### Activity
The reply should hold only the lines below from the one with "(** [content::RenderFrame::PeripheralContentStatus]: the" to the end, each copied exactly.
Given data Start Marker
(** * LoadablePluginPlaceholder: the load gate of a plugin placeholder

    A shallow embedding of
    [components/plugins/renderer/loadable_plugin_placeholder.cc].

    The placeholder object is a record of its member variables.  Every
    member function is a computation in a small monad that threads the
    record, accumulates the calls made into objects owned by the host
    (container, plugins, throttler, render frame, metrics) and may stop on a
    failed assertion or a null dereference.  What the host answers to a
    query is read from a [Host] record; what the host does when it is called
    is not part of this file, a call is only recorded.  In particular a
    callback the host makes while it is being called (the placeholder's
    plugin calling [PluginDestroyed] back from its [destroy]) is a separate
    activation of the member function concerned.

    All member functions run on the render thread, one at a time. *)

From Stdlib Require Import Bool List ZArith String Lia.
Import ListNotations.

(** ** Values exchanged with the host *)

(** [blink::WebPlugin*] that is not null: pointers are compared for identity
    only. *)
Definition WebPlugin := nat.

(** [url::Origin]. *)
Definition Origin := string.

Module gfx.
Record Rect := { x : Z; y : Z; width : Z; height : Z }.

(** [operator==] on [gfx::Rect]. *)
Definition eqb (a b : Rect) : bool :=
  (x a =? x b)%Z && (y a =? y b)%Z &&
  (width a =? width b)%Z && (height a =? height b)%Z.

End gfx.

(** The constants of [PluginInstanceThrottler::PowerSaverUnthrottleMethod]
    that the file names; [UNTHROTTLE_METHOD_OTHER] stands for any further
    constant of the enumeration. *)
Inductive PowerSaverUnthrottleMethod : Type :=
| UNTHROTTLE_METHOD_DO_NOT_RECORD
| UNTHROTTLE_METHOD_NEVER
| UNTHROTTLE_METHOD_BY_CLICK
| UNTHROTTLE_METHOD_BY_WHITELIST
| UNTHROTTLE_METHOD_BY_SIZE_CHANGE
| UNTHROTTLE_METHOD_OTHER (n : nat).

Definition is_DO_NOT_RECORD (m : PowerSaverUnthrottleMethod) : bool :=
  match m with UNTHROTTLE_METHOD_DO_NOT_RECORD => true | _ => false end.

(** [content::RenderFrame::PeripheralContentStatus]: the two constants the
    file names, and [CONTENT_STATUS_OTHER] for the remaining (essential)
    ones. *)
Inductive PeripheralContentStatus : Type :=
| CONTENT_STATUS_PERIPHERAL
| CONTENT_STATUS_ESSENTIAL_CROSS_ORIGIN_BIG
| CONTENT_STATUS_OTHER (n : nat).

Definition is_PERIPHERAL (st : PeripheralContentStatus) : bool :=
  match st with CONTENT_STATUS_PERIPHERAL => true | _ => false end.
Given data End Marker
### Task result
(** [content::RenderFrame::PeripheralContentStatus]: the two constants the
    file names, and [CONTENT_STATUS_OTHER] for the remaining (essential)
    ones. *)
Inductive PeripheralContentStatus : Type :=
| CONTENT_STATUS_PERIPHERAL
| CONTENT_STATUS_ESSENTIAL_CROSS_ORIGIN_BIG
| CONTENT_STATUS_OTHER (n : nat).

Definition is_PERIPHERAL (st : PeripheralContentStatus) : bool :=
  match st with CONTENT_STATUS_PERIPHERAL => true | _ => false end.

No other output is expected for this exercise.